Datadyne has helped equipped public health workers with PDAs loaded with EpiSurveyor software to create a more regular and timely stream of public health information as well as an easier way to organize and manage emergency immunization campaigns, like the emergency polio vaccination campaign that is currently immunizing more than 2 million children in Kenya. 

IBM's Chief Medical Officer Dr. Richard Bakalar agrees that mHealth can help manage swine flu: "Look at our current situation with swine flu," Bakalar said this week during a panel discussion at ATA. "If we were to have a pandemic outbreak of swine flu, it would be better to take care of those patients through home healthcare technology" instead of bringing them into the clinical setting where the flu could just continue to spread.

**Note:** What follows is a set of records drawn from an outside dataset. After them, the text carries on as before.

Lemma shortest_from_integer (fuel : nat) (k : Z) :
  1 <= k <= n - E0 -> n - E0 - k < Z.of_nat fuel ->
  0 <= snd (shortest_from fuel t n k)
  /\ fst (shortest_from fuel t n k) * 10 ^ snd (shortest_from fuel t n k) = D.
Proof.
  revert k. induction fuel as [| fuel IH]; intros k Hk Hfuel; [lia |].
  cbn [shortest_from].
  pose proof integer_between as [Hlo0 Hbetween].
  assert (Hlok : 0 <= Z.of_N t / (ticks_per_unit * 10 ^ (n - k))).
  { pose proof ticks_per_unit_pos. apply Z.div_pos; [lia |].
    assert (0 < 10 ^ (n - k)) by (apply Z.pow_pos_nonneg; lia). nia. }
  destruct (neighbours_cases k ltac:(lia)) as [-> | ->]; cbn [fst snd];
    (destruct (roundtrips t _ (n - k)) eqn:R1; cbn [fst snd];
     [split; [lia | apply candidate_roundtrip; auto; lia] |]);
    (destruct (roundtrips t _ (n - k)) eqn:R2 in |- *; cbn [fst snd];
     [split; [lia | apply candidate_roundtrip; auto; lia] |]).
  all: assert (Hk' : k <> n - E0)
    by (intros ->; replace (n - (n - E0)) with E0 in * by lia;
        destruct Hbetween as [Hb | Hb];
        unfold roundtrips, decimal_ratio in R1, R2;
        destruct (Z.leb_spec 0 E0); [| lia | | lia];
        rewrite <- ?Hb, Ht, N.eqb_refl in *; discriminate).
  all: apply IH; lia.
Qed.
End ShortestOfInteger.

(** The shortest decimal of the double of an integer with at most
    fifteen significant digits is that integer. *)
Lemma shortest_decimal_of_integer (D a : Z) (t : N) :
  1 <= D -> 0 <= a -> (10 ^ a | D) -> D < 10 ^ 15 * 10 ^ a ->
  ticks_of_ratio D 1 = Some t ->
  0 <= snd (shortest_decimal t)
  /\ fst (shortest_decimal t) * 10 ^ snd (shortest_decimal t) = D.
Proof.
  intros HD Ha Hdiv Hsmall Ht.
  destruct (ticks_of_integer_bound _ _ HD Ht) as [HU Hb]. pose proof ticks_per_unit_pos as HU0.
  unfold shortest_decimal. fold ticks_per_unit.
  destruct (decimal_exponent_spec _ HU) as (Hn & Hlo & Hhi).
  set (n := nb_decimal_digits _ - 400) in *.
  change (2 ^ 53) with 9007199254740992 in Hb.
  change (10 ^ 15) with 1000000000000000 in *.
  assert (Hpa : 0 < 10 ^ a) by (apply Z.pow_pos_nonneg; lia).
  assert (Hpn : 0 < 10 ^ (n - 1)) by (apply Z.pow_pos_nonneg; lia).
  assert (Hn10 : 10 ^ n = 10 * 10 ^ (n - 1)).
  { rewrite <- Z.pow_succ_r by lia. f_equal. lia. }
  (* D against the powers of ten around the double *)
  assert (HDhi : 9007199254740991 * D < 9007199254740992 * (10 * 10 ^ (n - 1))).
  { apply (Z.mul_lt_mono_pos_r ticks_per_unit); [exact HU0 |]. rewrite Hn10 in Hhi. lia. }
  assert (HDlo : 9007199254740992 * 10 ^ (n - 1) <= 9007199254740993 * D).
  { apply (Z.mul_le_mono_pos_r _ _ ticks_per_unit); [exact HU0 |]. lia. }
  apply (shortest_from_integer D t n (Z.min a (n - 1))); auto.
  - lia.
  - destruct Hdiv as [d ->]. exists (d * 10 ^ (a - Z.min a (n - 1))).
    rewrite <- Z.mul_assoc, <- Z.pow_add_r by lia. do 2 f_equal. lia.
  - destruct (Z.min_spec a (n - 1)) as [[_ ->] | [_ ->]]; lia.
  - lia.
  - destruct (Z.min_spec a (n - 1)) as [[Hlt ->] | [_ ->]]; [| lia].
    change (Z.of_nat 16) with 16.
    destruct (Z.lt_ge_cases (n - a - 1) 16) as [| Hbig]; [assumption | exfalso].
    assert (Hpow : 10 ^ 16 * 10 ^ a <= 10 ^ (n - 1)).
    { rewrite <- Z.pow_add_r by lia. apply Z.pow_le_mono_r; lia. }
    change (10 ^ 16) with 10000000000000000 in Hpow. lia.
Qed.

(** What [toLocaleString] renders for the double of such an integer. *)
Lemma toLocaleString_integer_of_integer (neg : bool) (D a : Z) (t : N) :
  1 <= D -> 0 <= a -> (10 ^ a | D) -> D < 10 ^ 15 * 10 ^ a ->
  ticks_of_ratio D 1 = Some t ->
  toLocaleString_integer (Finite neg t)
  = ((if neg then "-" else "") ++ string_of_N (Z.to_N D))%string.
Proof.
  intros HD Ha Hdiv Hsmall Ht.
  destruct (ticks_of_integer_bound _ _ HD Ht) as [HU _]. pose proof ticks_per_unit_pos as HU0.
  destruct (shortest_decimal_of_integer D a t HD Ha Hdiv Hsmall Ht) as [He Hs].
  unfold toLocaleString_integer.
  destruct (N.eqb_spec t 0) as [-> | _]; [cbn in HU; lia |].
  destruct (shortest_decimal t) as [s e]. cbn [fst snd] in *.
  unfold round_half_expand. destruct (Z.leb_spec 0 e); [| lia].
  now rewrite Hs.
Qed.
End RoundingFacts.

(** ** Reading rendered digits back *)

Section ReadingFacts.
Import JsString JsNumber.

(** Reading the digits of a numeral: the accumulator is the value of
    the digits read so far. *)
Lemma take_digits_uint (d r : Decimal.uint) (cnt : nat) :
  take_digits (NilEmpty.string_of_uint d) (DecimalPos.Unsigned.of_lu r) cnt
  = (DecimalPos.Unsigned.of_lu (Decimal.revapp d r), (cnt + Decimal.nb_digits d)%nat, "").
Proof.
  revert r cnt.
  induction d as [| d IH | d IH | d IH | d IH | d IH | d IH | d IH | d IH | d IH | d IH];
    intros r cnt; cbn [NilEmpty.string_of_uint take_digits Decimal.revapp Decimal.nb_digits].
  1: now rewrite Nat.add_0_r.
  all: match goal with
       | |- context [digit_val ?c] =>
           change (digit_val c) with (Some (N_of_ascii c - 48)%N)
       end; cbn [N_of_ascii N_of_digits N.sub]; cbn.
  all: rewrite <- Nat.add_succ_comm, <- IH; f_equal; cbn [DecimalPos.Unsigned.of_lu]; lia.
Qed.

Lemma take_digits_string_of_N (n : N) :
  exists len, take_digits (string_of_N n) 0%N 0%nat = (n, S len, "").
Proof.
  unfold string_of_N, NilZero.string_of_uint.
  assert (Hn : N.to_uint n <> Decimal.Nil).
  { destruct n as [| p]; simpl; [discriminate |].
    apply DecimalPos.Unsigned.to_uint_nonnil. }
  assert (Hv : DecimalPos.Unsigned.of_lu (Decimal.revapp (N.to_uint n) Decimal.Nil) = n).
  { change (Decimal.revapp (N.to_uint n) Decimal.Nil) with (Decimal.rev (N.to_uint n)).
    rewrite <- DecimalPos.Unsigned.of_uint_alt.
    change (Pos.of_uint (N.to_uint n)) with (N.of_uint (N.to_uint n)).
    apply DecimalN.Unsigned.of_to. }
  pose proof (take_digits_uint (N.to_uint n) Decimal.Nil 0) as Htake.
  rewrite Hv in Htake. cbn [DecimalPos.Unsigned.of_lu Nat.add] in Htake.
  destruct (N.to_uint n) as [| d | d | d | d | d | d | d | d | d | d] eqn:Hd;
    [contradiction | ..];
    rewrite Htake; cbn [Decimal.nb_digits]; eauto.
Qed.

Bakalar said that the management of swine flu is a perfect example of why we need to de-centralize healthcare in some situations. Care needs to be extended beyond the four walls of the hospital or doctor's office and find a place in the patient's home, too.

Bakalar ended his comments on swine flu with a powerful message: "We need to train as we fight," he said. Bakalar explained that we need to change the general behavior of the population to get used to monitoring health choices and care regimens for chronic diseases and/or just general health indicators the "worried well". Once we train the population to use these home health services, we would be in a better position to apply those home health skills to potential emergency situations like the swine flu.

During another session at ATA this week, Telcordia's Senior Scientist George Collier used Whrrl, a mobile-phone based GPS-enabled social network as an example of the kind of Web 2.0 app that public health officials could emulate. Whrrl allows users to "bookmark" different locations with comments, reviews, notes, whatever -- and then share those bookmarks with friends or the community of Whrrl users at large. It's like a highly interactive Google Map that's completely accessible and share-able from your mobile phone.

It's not hard to make the leap from Whrrl's restaurant review GPS "bookmarks" to ones that inform the public of potential health hazards. Imagine a GPS-enabled public health application that shows where cases of swine flu have been diagnosed -- it could even send a text message to users when they get close to an area where swine flu had been diagnosed. That way people in those areas or traveling through those areas can take extra precautions.